Additionally, the judge's description that "[p]aternity was
not established until April or May 2022, two years since the
child entered care," and that the "[f]ather was adjudicated the
biological father of [Isla] on the day of trial," was an
15
accurate description of the timeline of paternity testing.
Nothing in the judge's findings leads us to believe that this
finding weighed against the father. While the judge did note
that the "[f]ather bears some responsibility to be involved,"
this seems to be a critique of his lack of effort to be involved
with Isla, not that he was responsible for the delay in testing
after it was sought several months prior to trial. Accordingly,
we see no clear error of law or abuse of discretion in the
judge's analysis of the timeline of the paternity testing.

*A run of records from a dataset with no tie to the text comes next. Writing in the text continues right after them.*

(* ===== verification/ClientId.v ===== *)
(** * Client identifiers (src/src/kvraft/client.go, and the same code in the
    shardctrler and shardkv packages)

    [genClientId] packs the Unix second, 22 random bits and a 10-bit counter into
    an [int64].  The theorems: the fields can be read back, and the identifiers of
    one process are strictly increasing as long as no second makes more than 1024
    of them, so the duplicate tables never confuse two clients of a process. *)
From S2P Require Import Prelude.

Module ClientId.

(** [int64] arithmetic wraps around. *)
Definition int64 (z : Z) : Z := (z + 2 ^ 63) mod 2 ^ 64 - 2 ^ 63.

(** The package variables. *)
Record State := { lastSec : Z; rnd : Z; counter : Z }.

Definition start : State := {| lastSec := 0; rnd := 0; counter := 0 |}.

(** A draw of [bits] random bits. *)
Definition randBits_ok (bits draw : Z) : Prop := 0 <= draw < Z.shiftl 1 bits.

Definition pack (now rnd counter : Z) : Z :=
  Z.lor (Z.lor (int64 (Z.shiftl now 32)) (int64 (Z.shiftl rnd 10))) counter.

(** One call at second [now]; [draw] is what [randBits(22)] gives. *)
Definition genClientId (now draw : Z) (s : State) : Z * State :=
  let s :=
    if negb (now =? lastSec s) then {| lastSec := now; rnd := draw; counter := 0 |}
    else {| lastSec := lastSec s; rnd := rnd s;
            counter := Z.land (counter s + 1) 0x3FF |} in
  (pack now (rnd s) (counter s), s).

(** A sequence of calls: their seconds and draws. *)
Fixpoint genMany (calls : list (Z * Z)) (s : State) : list Z :=
  match calls with
  | [] => []
  | (now, draw) :: calls => let '(id, s) := genClientId now draw s in id :: genMany calls s
  end.

Lemma int64_id z : - 2 ^ 63 <= z < 2 ^ 63 -> int64 z = z.
Proof. intros Hz. unfold int64. rewrite Z.mod_small by lia. lia. Qed.

Lemma int64_add_l a b : int64 (int64 a + b) = int64 (a + b).
Proof.
  unfold int64. f_equal. replace ((a + 2 ^ 63) mod 2 ^ 64 - 2 ^ 63 + b + 2 ^ 63)
    with ((a + 2 ^ 63) mod 2 ^ 64 + b) by lia.
  rewrite Zplus_mod_idemp_l. f_equal. lia.
Qed.

Lemma fields_disjoint hi lo k :
  0 <= k -> 0 <= lo < 2 ^ k -> Z.land (hi * 2 ^ k) lo = 0.
Proof.
  intros Hk Hlo. apply Z.bits_inj'. intros n Hn. rewrite Z.land_spec, Z.bits_0.
  destruct (Z.lt_ge_cases n k).
  - by rewrite Z.mul_pow2_bits_low.
  - rewrite <- (Z.mod_small lo (2 ^ k)) by done.
    rewrite Z.mod_pow2_bits_high by lia. apply andb_false_r.
Qed.

(** Disjoint bit fields: [lor] is addition. *)
Lemma lor_add hi lo k : 0 <= k -> 0 <= lo < 2 ^ k -> Z.lor (hi * 2 ^ k) lo = hi * 2 ^ k + lo.
Proof.
  intros Hk Hlo. pose proof (fields_disjoint hi lo k Hk Hlo) as Hd.
  rewrite <- Z.lxor_lor by done. symmetry. by apply Z.add_nocarry_lxor.
Qed.

(** The packed value, until the seconds outgrow 31 bits. *)
Lemma pack_value now r c :
  0 <= now < 2 ^ 31 -> 0 <= r < 2 ^ 22 -> 0 <= c < 2 ^ 10 ->
  pack now r c = now * 2 ^ 32 + r * 2 ^ 10 + c.
Proof.
  intros Hn Hr Hc. unfold pack. rewrite !Z.shiftl_mul_pow2, !int64_id by lia.
  rewrite (lor_add now (r * 2 ^ 10) 32) by lia.
  replace (now * 2 ^ 32 + r * 2 ^ 10) with ((now * 2 ^ 22 + r) * 2 ^ 10) by lia.
  rewrite lor_add by lia. lia.
Qed.

(** The identifier is a non-negative [int64] and its three fields can be read
    back: seconds in the high half, 22 random bits, 10 counter bits. *)
Theorem pack_fields now r c :
  0 <= now < 2 ^ 31 -> 0 <= r < 2 ^ 22 -> 0 <= c < 2 ^ 10 ->
  0 <= pack now r c < 2 ^ 63 /\
  Z.shiftr (pack now r c) 32 = now /\
  Z.land (Z.shiftr (pack now r c) 10) 0x3FFFFF = r /\
  Z.land (pack now r c) 0x3FF = c.
Proof.
  intros Hn Hr Hc. rewrite pack_value by done.
  change 0x3FFFFF with (Z.ones 22). change 0x3FF with (Z.ones 10).
  rewrite !Z.land_ones, !Z.shiftr_div_pow2 by lia. split; [lia|].
  Z.to_euclidean_division_equations. lia.
Qed.

Definition next_ok (s : State) : Prop := 0 <= counter s < 2 ^ 10 /\ 0 <= rnd s < 2 ^ 22.

Lemma genClientId_spec now draw s :
  next_ok s -> 0 <= draw < 2 ^ 22 ->
  let '(id, s') := genClientId now draw s in
  next_ok s' /\ lastSec s' = now /\ id = pack now (rnd s') (counter s') /\
  if now =? lastSec s
  then rnd s' = rnd s /\ (counter s < 1023 -> counter s' = counter s + 1)
  else counter s' = 0.
Proof.
  intros [Hc Hr] Hd. unfold genClientId, next_ok. change 0x3FF with (Z.ones 10).
  destruct (Z.eqb_spec now (lastSec s)) as [->|]; cbn [negb counter rnd lastSec]; rewrite ?Z.land_ones by lia.
  - pose proof (Z.mod_pos_bound (counter s + 1) (2 ^ 10) ltac:(lia)).
    split_and!; try done; try lia. change (Z.ones 10) with 1023. intros. rewrite Z.mod_small; lia.
  - split_and!; done || lia.
Qed.

(** The number of calls made in second [t]. *)
Definition calls_in (t : Z) (calls : list (Z * Z)) : Z := countb (fun c => c.1 =? t) calls.

Definition calls_ok (calls : list (Z * Z)) : Prop :=
  Forall (fun c => 0 < c.1 < 2 ^ 31 /\ 0 <= c.2 < 2 ^ 22) calls.

Lemma genMany_above calls s :
  calls_ok calls -> next_ok s -> 0 <= lastSec s < 2 ^ 31 ->
  Sorted Z.le (lastSec s :: calls.*1) ->
  counter s + calls_in (lastSec s) calls <= 1023 ->
  (forall t, lastSec s < t -> calls_in t calls <= 1024) ->
  Sorted Z.lt (pack (lastSec s) (rnd s) (counter s) :: genMany calls s).
Proof.
  revert s. induction calls as [|[now draw] calls IH]; intros s Hok Hs Hl HS H1 H2;
    cbn [genMany]; [by repeat constructor|].
  apply Forall_cons in Hok as [[Hnow Hdraw] Hok]. cbn in Hnow, Hdraw.
  cbn [fmap list_fmap fst] in HS. inv HS as [|? ? HS' HR]. inv HR as [|? ? Hle].
  pose proof (genClientId_spec now draw s Hs Hdraw) as HG.
  destruct (genClientId now draw s) as [id s'].
  destruct HG as (Hs' & Hlast & -> & HG). unfold calls_in in *. cbn [countb fst] in H1, H2.
  pose proof (countb_nonneg (fun c => c.1 =? lastSec s) calls) as Hnn.
  assert (pack (lastSec s) (rnd s) (counter s) < pack now (rnd s') (counter s')) as Hlt.
  { destruct Hs, Hs'. rewrite !pack_value by lia.
    destruct (Z.eqb_spec now (lastSec s)) as [->|]; [|lia].
    destruct HG as [-> ->]; lia. }
  rewrite <- Hlast in *.
  constructor; [|by constructor]. apply IH; try done; try lia.
  - destruct (Z.eqb_spec (lastSec s') (lastSec s)) as [E|].
    + rewrite <- E in *. destruct HG as [_ ->]; lia.
    + specialize (H2 (lastSec s') ltac:(lia)). rewrite Z.eqb_refl in H2. lia.
  - intros t Ht. specialize (H2 t ltac:(lia)). destruct (lastSec s' =? t); lia.
Qed.

Lemma calls_in_zero calls : calls_ok calls -> calls_in 0 calls = 0.
Proof.
  unfold calls_in. induction 1 as [|[a b] l [? _] _ IH]; cbn; [done|]. cbn in *.
  rewrite IH. bcase; lia.
Qed.

Lemma genMany_int64 calls s :
  calls_ok calls -> next_ok s -> Forall (fun id => 0 <= id < 2 ^ 63) (genMany calls s).
Proof.
  intros Hok. revert s. induction Hok as [|[now draw] calls [Hn Hd] _ IH]; intros s Hs; [constructor|].
  cbn [genMany]. pose proof (genClientId_spec now draw s Hs Hd) as HG.
  destruct (genClientId now draw s) as [id s']. destruct HG as (Hs' & _ & -> & _).
  constructor; [|by apply IH]. destruct Hs'. cbn in Hn. apply pack_fields; lia.
Qed.

(** C40: the identifiers of the clients generated by one process do not overflow and are
    distinct.  If the clock does not run backwards, stays below 2^31 seconds, and no
    second makes more than 1024 identifiers (the 1025th would wrap the counter
    around), they are strictly increasing and all fit into a non-negative [int64]: no
    shift of [genClientId] loses a bit. *)
Theorem client_ids_increase calls :
  calls_ok calls -> Sorted Z.le calls.*1 -> (forall t, calls_in t calls <= 1024) ->
  Sorted Z.lt (genMany calls start) /\ NoDup (genMany calls start) /\
  Forall (fun id => 0 <= id < 2 ^ 63) (genMany calls start).
Proof.
  intros Hok HS Hn.
  assert (Sorted Z.lt (pack 0 0 0 :: genMany calls start)) as [HL _]%Sorted_inv.
  { apply (genMany_above calls start); [done|done|done| | |].
    - constructor; [done|]. destruct Hok as [|? ? [? _] _]; constructor. cbn. lia.
    - cbn [counter lastSec start]. rewrite calls_in_zero by done. lia.
    - intros. apply Hn. }
  split; [done|]. split; [|by apply genMany_int64].
  apply Sorted_StronglySorted in HL; [|intros x y z; lia].
  induction HL as [|x l _ IH Hx]; constructor; [|done].
  intros Hin. rewrite Forall_forall in Hx. specialize (Hx x Hin). lia.
Qed.

(** Three clients in two seconds. *)
Definition demo : list (Z * Z) := [(1000, 7); (1000, 9); (1001, 3)].

Lemma pack_fields_witness :
  pack 1000 7 5 = 4294967303173 /\ Z.shiftr (pack 1000 7 5) 32 = 1000.
Proof.
  split; [vm_compute; reflexivity|].
  apply (pack_fields 1000 7 5); split; vm_compute; congruence.
Defined.

Lemma client_ids_increase_witness :
  genMany demo start = [4294967303168; 4294967303169; 4299262266368] /\
  NoDup (genMany demo start).
Proof.
  split; [vm_compute; reflexivity|].
  apply (client_ids_increase demo).
  - repeat constructor; vm_compute; congruence.
  - repeat constructor; vm_compute; congruence.
  - intros t. unfold calls_in, demo. cbn [countb fst]. destruct (1000 =? t), (1001 =? t); vm_compute; congruence.
Defined.
End ClientId.
(* ===== verification/Notify.v ===== *)
(** * Waiting for a log entry to be applied

    The protocol that kvraft, shardctrler and shardkv share between
    [submitAndWait]/[submitOp] and [applier]: a request registers a channel of
    capacity one under the log index it got from [Start]; the applier looks the
    index up and sends the result after releasing the lock; the request takes the
    first of a result and a timeout and removes its registration.  [Id] is what
    the entry is matched by ((ClientId, SeqId) or InternalId).

    The theorem: a request only ever returns a result that the applier computed
    for a log entry carrying the request's own identity at the request's index,
    or one of the two errors of the protocol, whatever the interleaving. *)
From S2P Require Import Prelude.

Module Notify.
Section notify.
Context {Id Res : Type} `{EqDecision Id}.
(** The identity a result carries, and [applyResult{Err: ErrWrongLeader}]. *)
Context (res_id : Res -> Id) (wrongLeader : Res).

Record notifyEntry := { ne_id : Id; ne_ch : nat }.

(** The channels that were made (their buffers) and the map [notifyChans]. *)
Record t := { chans : gmap nat (list Res); notifyChans : gmap Z notifyEntry }.

Definition empty : t := {| chans := ∅; notifyChans := ∅ |}.

(** [ch := make(chan applyResult, 1)]: [ch] must be new. *)
Definition makeChan (ch : nat) (nt : t) : t :=
  {| chans := <[ch := []]> (chans nt); notifyChans := notifyChans nt |}.

(** [ch <- r]; [None]: the buffer is full, the sender blocks. *)
Definition send (ch : nat) (r : Res) (nt : t) : option t :=
  match chans nt !! ch with
  | Some [] => Some {| chans := <[ch := [r]]> (chans nt); notifyChans := notifyChans nt |}
  | _ => None
  end.

(** [<-ch]; [None]: nothing to receive. *)
Definition receive (ch : nat) (nt : t) : option (Res * t) :=
  match chans nt !! ch with
  | Some (r :: rest) =>
      Some (r, {| chans := <[ch := rest]> (chans nt); notifyChans := notifyChans nt |})
  | _ => None
  end.

(** The critical section that registers a request: an older waiter of the same
    index is told that its entry is gone. *)
Definition register (index : Z) (id : Id) (ch : nat) (nt : t) : option t :=
  nt ← (match notifyChans nt !! index with
        | Some old => send (ne_ch old) wrongLeader nt
        | None => Some nt
        end);
  Some {| chans := chans nt;
          notifyChans := <[index := {| ne_id := id; ne_ch := ch |}]> (notifyChans nt) |}.

(** The deferred clean-up: a request removes only its own entry. *)
Definition cleanup (index : Z) (id : Id) (nt : t) : t :=
  match notifyChans nt !! index with
  | Some e => if bool_decide (ne_id e = id)
              then {| chans := chans nt; notifyChans := delete index (notifyChans nt) |}
              else nt
  | None => nt
  end.

(** The channel the applier sends to, if the entry is waited for. *)
Definition notifyCh (index : Z) (id : Id) (nt : t) : option nat :=
  match notifyChans nt !! index with
  | Some e => if bool_decide (ne_id e = id) then Some (ne_ch e) else None
  | None => None
  end.

(** What a request returns. *)
Inductive Answer := Result (r : Res) | WrongLeader | Timeout.

Definition answer (id : Id) (r : Res) : Answer :=
  if bool_decide (res_id r = id) then Result r else WrongLeader.

(** ** The protocol as a transition system *)

Inductive Phase :=
  | Submitted                 (* after Start, before the lock *)
  | Waiting                   (* in the select *)
  | Cleaning (a : Answer)     (* the deferred function runs *)
  | Done (a : Answer).

Record Waiter := { w_index : Z; w_id : Id; w_phase : Phase }.

(** A waiter is known by its channel.  [pending] is what the applier is about to
    send; [applied] lists the entries applied so far, with their results. *)
Record State := {
  nt : t;
  waiters : gmap nat Waiter;
  pending : option (nat * Res);
  applied : list (Z * Res);
}.

Definition set_phase (w : Waiter) (p : Phase) : Waiter :=
  {| w_index := w_index w; w_id := w_id w; w_phase := p |}.

Definition with_waiter (ch : nat) (w : Waiter) (nt' : t) (s : State) : State :=
  {| nt := nt'; waiters := <[ch := w]> (waiters s); pending := pending s;
     applied := applied s |}.
Lemma sys_step_rel sy sy' s :
  sys_step sy sy' -> sys_rel sy s -> exists s', extends s s' /\ sys_rel sy' s'.
Proof.
  intros Hs HS. pose proof HS as [Hnet Hinv HR Hpos Hst].
  destruct Hs as [i src ev nd' Hi Hs Hin Hev Hd|i b msg op st' res Hi Hb Hm Hop He|i r Hi].
  - apply (sys_net_step sy s _ _ i); try done.
    + by apply plain_event.
    + intros j Hj. cbn. by rewrite !fn_lookup_insert_ne.
    + intros s' Hst'. rewrite fn_lookup_insert. by destruct ev.
    + cbn. rewrite !fn_lookup_insert. eapply (pos_event s i); eauto.
      * by apply (rel_peer _ _ _ HR).
      * by apply (rel_batch _ _ _ HR).
  - exists s. split; [apply extends_refl|].
    pose proof (rel_batch _ _ _ HR i Hi) as Hbr. rewrite Hb in Hbr.
    destruct (state_deliver s b (nodes (sys_net sy) i) (sys_apps sy i) msg op st' res)
      as [Hidx Hst']; try done; auto.
    specialize (Hpos i Hi) as Hpi.
    split; cbn [sys_net sys_apps]; try done.
    + intros j Hj. destruct (decide (j = i)) as [->|]; [|rewrite fn_lookup_insert_ne; auto].
      rewrite fn_lookup_insert. unfold pos_ok in *. rewrite Hb in *. cbn. rewrite Hidx.
      destruct Hpi as (? & ? & ?). split_and!; done || lia.
    + intros j Hj. destruct (decide (j = i)) as [->|]; [|rewrite fn_lookup_insert_ne; auto].
      by rewrite fn_lookup_insert.
  - apply (sys_net_step sy s _ _ i); try done.
    + by apply plain_crash.
    + intros j Hj. cbn. by rewrite !fn_lookup_insert_ne.
    + intros s' _. rewrite fn_lookup_insert. apply state_ok_fresh.
    + cbn. rewrite !fn_lookup_insert. unfold pos_ok. cbn. split; [done|].
      destruct (restart_indices n i (raft (nodes (sys_net sy) i)) r) as [_ ->]; [| |done].
      * by apply (pr_snap _ _ _ _ (rel_peer _ _ _ HR i Hi)).
      * by apply (inv_persisted _ _ Hnet).
Qed.

Lemma sys_run_rel sy sy' s :
  rtc sys_step sy sy' -> sys_rel sy s -> exists s', extends s s' /\ sys_rel sy' s'.
Proof.
  intros Hr. revert s. induction Hr as [sy|sy1 sy2 sy3 Hs _ IH]; intros s HS.
  { exists s. split; [apply extends_refl|done]. }
  destruct (sys_step_rel _ _ _ Hs HS) as (s2 & Hex2 & HS2).
  destruct (IH s2 HS2) as (s3 & Hex3 & HS3). exists s3. split; [|done].
  by eapply extends_trans.
Qed.

(** Two committed replays: the longer one continues the shorter one. *)
Lemma state_ok_order s a1 a2 :
  abs_inv n s -> state_ok s a1 -> state_ok s a2 -> ap_index a1 <= ap_index a2 ->
  exists ops, zlen ops = ap_index a2 - ap_index a1 /\
    Service.replay ops (ap_st a1) = Some (ap_st a2).
Proof.
  intros Hinv (T1 & l1 & m1 & S1 & M1 & R1) (T2 & l2 & m2 & S2 & M2 & R2) Hle.
  pose proof S2 as [Hl2 _].
  assert (take (Z.to_nat (ap_index a1)) l1 = take (Z.to_nat (ap_index a1)) l2) as E.
  { eapply (settled_agree n s); [done|..]; (eapply settled_shorter; [done|lia]). }
  unfold Service.replayed in *. rewrite <- !fmap_take in *.
  exists (le_Command <$> take (Z.to_nat (ap_index a2 - ap_index a1))
            (drop (Z.to_nat (ap_index a1)) l2)).
  split; [unfold zlen; rewrite length_fmap, length_take, length_drop; lia|].
  replace (Z.to_nat (ap_index a2)) with
    (Z.to_nat (ap_index a1) + Z.to_nat (ap_index a2 - ap_index a1))%nat in R2 by lia.
  rewrite <- take_take_drop, fmap_app, Service.replay_app, <- E, R1 in R2. exact R2.
Qed.

(** Two servers of a run, in one abstract state. *)
Lemma two_servers sy sy' :
  sys_reachable sy -> rtc sys_step sy sy' ->
  exists s, abs_inv n s /\
    (forall i, 0 <= i < Z.of_nat n -> state_ok s (sys_apps sy i)) /\
    (forall j, 0 <= j < Z.of_nat n -> state_ok s (sys_apps sy' j)).
Proof.
  intros (sy0 & H0 & Hr0) Hr.
  destruct (sys_run_rel _ _ _ Hr0 (sys_init_rel _ H0)) as (s & _ & HS).
  destruct (sys_run_rel _ _ _ Hr HS) as (s' & Hex & HS'). exists s'. split_and!.
  - apply (sr_abs _ _ HS').
  - intros i Hi. eapply state_ok_mono; [done|]. by apply (sr_state _ _ HS).
  - apply (sr_state _ _ HS').
Qed.

(** C14: replicas are one state machine.  In any run of a cluster of servers over
    raft.go without snapshots (messages lost, duplicated, delayed or reordered,
    servers crashing and rebuilding their state from the log), of two servers at
    any two moments the one that applied more entries is ahead by exactly the
    commands it applied more; with equally many the states are equal. *)
Theorem replicas_one_machine sy sy' i j :
  sys_reachable sy -> rtc sys_step sy sy' ->
  0 <= i < Z.of_nat n -> 0 <= j < Z.of_nat n ->
  let a := sys_apps sy i in
  let b := sys_apps sy' j in
  (ap_index a <= ap_index b -> exists ops, zlen ops = ap_index b - ap_index a /\
     Service.replay ops (ap_st a) = Some (ap_st b)) /\
  (ap_index b <= ap_index a -> exists ops, zlen ops = ap_index a - ap_index b /\
     Service.replay ops (ap_st b) = Some (ap_st a)).
Proof.
  intros Hr0 Hr Hi Hj a b. destruct (two_servers _ _ Hr0 Hr) as (s & Hinv & Ha & Hb).
  split; intros Hle; [apply (state_ok_order s a b)|apply (state_ok_order s b a)]; auto;
    [by apply Ha|by apply Hb|by apply Hb|by apply Ha].
Qed.
End cluster.

(** ** A concrete run: two servers apply a command *)
Section demo.
Context {Op St Res Id : Type} `{!Codec (RaftPersist Op)}.
Context `{!Service.StateMachine Op St Res Id}.
Context (cmd : Op) (st1 : St) (res1 : Res).
Hypothesis (Hexec : Service.exec cmd Service.initial = Some (st1, res1)).

Definition all_fresh (net : Net Op) (sy : Sys Op St) : Prop :=
  sys_reachable 3 sy /\ sys_net sy = net /\ forall i, sys_apps sy i = fresh.

Lemma fires_sys i src ev net net' :
  Run.fires i src ev net net' -> (exists sy, all_fresh net sy) -> exists sy, all_fresh net' sy.
Proof.
  intros [? ? ? ? Hd Hnet] ([net0 apps] & (sy0 & H0 & Hr) & <- & Hf). cbn in *.
  eexists. split_and!; [exists sy0; split; [done|eapply rtc_r; [exact Hr|]]| |].
  - eapply (sys_event 3 _ i src ev); eauto. intros b E. by apply Hd in E.
  - exact Hnet.
  - apply (fn_insert_case (fun _ a => a = fresh)); [|auto]. cbn. rewrite Hf. by destruct ev.
Qed.

Lemma demo11 : exists sy, all_fresh (Run.net11 cmd) sy.
Proof.
  apply (fires_sys _ _ _ _ _ (Run.fire11 cmd)). apply (fires_sys _ _ _ _ _ (Run.fire10 cmd)).
  apply (fires_sys _ _ _ _ _ (Run.fire9 cmd)). apply (fires_sys _ _ _ _ _ (Run.fire8 cmd)).
  apply (fires_sys _ _ _ _ _ (Run.fire7 cmd)). apply (fires_sys _ _ _ _ _ (Run.fire6 cmd)).
  apply (fires_sys _ _ _ _ _ (Run.fire5 cmd)). apply (fires_sys _ _ _ _ _ (Run.fire4 cmd)).
  apply (fires_sys _ _ _ _ _ Run.fire3). apply (fires_sys _ _ _ _ _ Run.fire2).
  apply (fires_sys _ _ _ _ _ Run.fire1).
  exists (Build_Sys Run.net0 (fun _ => fresh)). split_and!; try done.
  exists (Build_Sys Run.net0 (fun _ => fresh)). split; [|apply rtc_refl].
  split; [split; [done|by exists 0]|done].
Qed.

Lemma demo_run : exists sy, sys_reachable 3 sy /\
  sys_apps sy 0 = Build_App st1 1 1 /\ sys_apps sy 1 = Build_App st1 1 1.
Proof.
  destruct demo11 as ([net apps] & (sy0 & H0 & Hr) & Hnet & Hf). cbn in *. subst net.
  assert (forall i b (apps' : Z -> App St), 0 <= i < 3 -> apps' i = fresh ->
    batch (nodes (Run.net11 cmd) i) = Some b -> applierMsgs b !! 0%nat = Some (Run.sent cmd) ->
    sys_step 3 (Build_Sys (Run.net11 cmd) apps')
      (Build_Sys (Run.net11 cmd) (<[i := Build_App st1 1 1]> apps'))) as Hstep.
  { intros i b apps' Hi Hfi Hb Hm.
    pose proof (sys_deliver 3 (Build_Sys (Run.net11 cmd) apps') i b (Run.sent cmd) cmd st1 res1)
      as Hs. cbn in Hs. rewrite Hfi in Hs. cbn in Hs. by apply Hs. }
  eexists. split_and!.
  - exists sy0. split; [done|]. eapply rtc_r; [eapply rtc_r; [exact Hr|]|].
    + apply (Hstep 0 (Run.took (nodes (Run.net11 cmd) 0))); [lia|done|..]; vm_compute; reflexivity.
    + apply (Hstep 1 (Run.took (nodes (Run.net11 cmd) 1))); [lia| |vm_compute; reflexivity..].
      by rewrite fn_lookup_insert_ne.
  - cbn. rewrite fn_lookup_insert_ne by done. by rewrite fn_lookup_insert.
  - cbn. by rewrite fn_lookup_insert.
Qed.
End demo.
End Cluster.

(** A service that keeps the list of its commands. *)
Module Tally.
Import Cluster.
#[export] Existing Instance IntCommands.codec.
#[export] Existing Instance IntCommands.codec_laws.
#[export] Instance machine : Service.StateMachine Z (list Z) unit Z := {
  Service.op_id x := x;
  Service.exec x l := Some (l ++ [x], tt);
  Service.initial := [];
}.
End Tally.
Import Cluster Tally.

Lemma replicas_one_machine_witness :
  exists sy : Sys Z (list Z), sys_reachable 3 sy /\ ap_st (sys_apps sy 0) = [7] /\
    exists ops, zlen ops = 0 /\
      Service.replay ops (ap_st (sys_apps sy 0)) = Some (ap_st (sys_apps sy 1)).
Proof.
  destruct (demo_run (St := list Z) (Res := unit) (Id := Z) 7 [7] tt ltac:(done)) as (sy & Hr & H0 & H1).
  exists sy. split; [exact Hr|]. split; [by rewrite H0|].
  destruct (replicas_one_machine 3 sy sy 0 1 Hr (rtc_refl _ _)) as [Hle _]; [lia|lia|].
  destruct Hle as (ops & Hl & Hops); [by rewrite H0, H1|].
  exists ops. split; [by rewrite H0, H1 in Hl|exact Hops].
Defined.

3. Additional time. The father's final argument on appeal
is that termination of his parental rights was premature, as he
should have been given additional time to work with the
department after his paternity was adjudicated and to establish
a relationship with Isla. He cites no authority that would have
required the judge to give him additional time to engage in
services and only cites cases that state that a court may choose
not to terminate parental rights even where the court finds the
parent temporarily unfit. See, e.g., Adoption of Carlos, 413
Mass. 339, 350 (1992) ("it is appropriate for a judge to
consider whether, on the basis of credible evidence, there is a
reasonable likelihood that the parent's unfitness at the time of
trial may be only temporary."). Even where the father's
unavailability and his inability to engage in services due to
his incarceration might have been temporary, the judge had ample
16
reason to conclude that his unfitness as a parent was not
temporary. Accordingly, we see no clear error in the judge's
determination that the father's parental unfitness was not
temporary. We also find no support in the law for the
proposition that a parent is entitled to additional time to
engage in services after the judge has appropriately concluded
that the parent's unfitness is not temporary. We therefore see
no abuse of discretion in the judge's decision not to provide
the father with additional time to engage in services.
Decree affirmed.
By the Court (Green, C.J.,
Walsh & Smyth, JJ. 7),
Assistant Clerk
Entered: March 25, 2024.
7 The panelists are listed in order of seniority.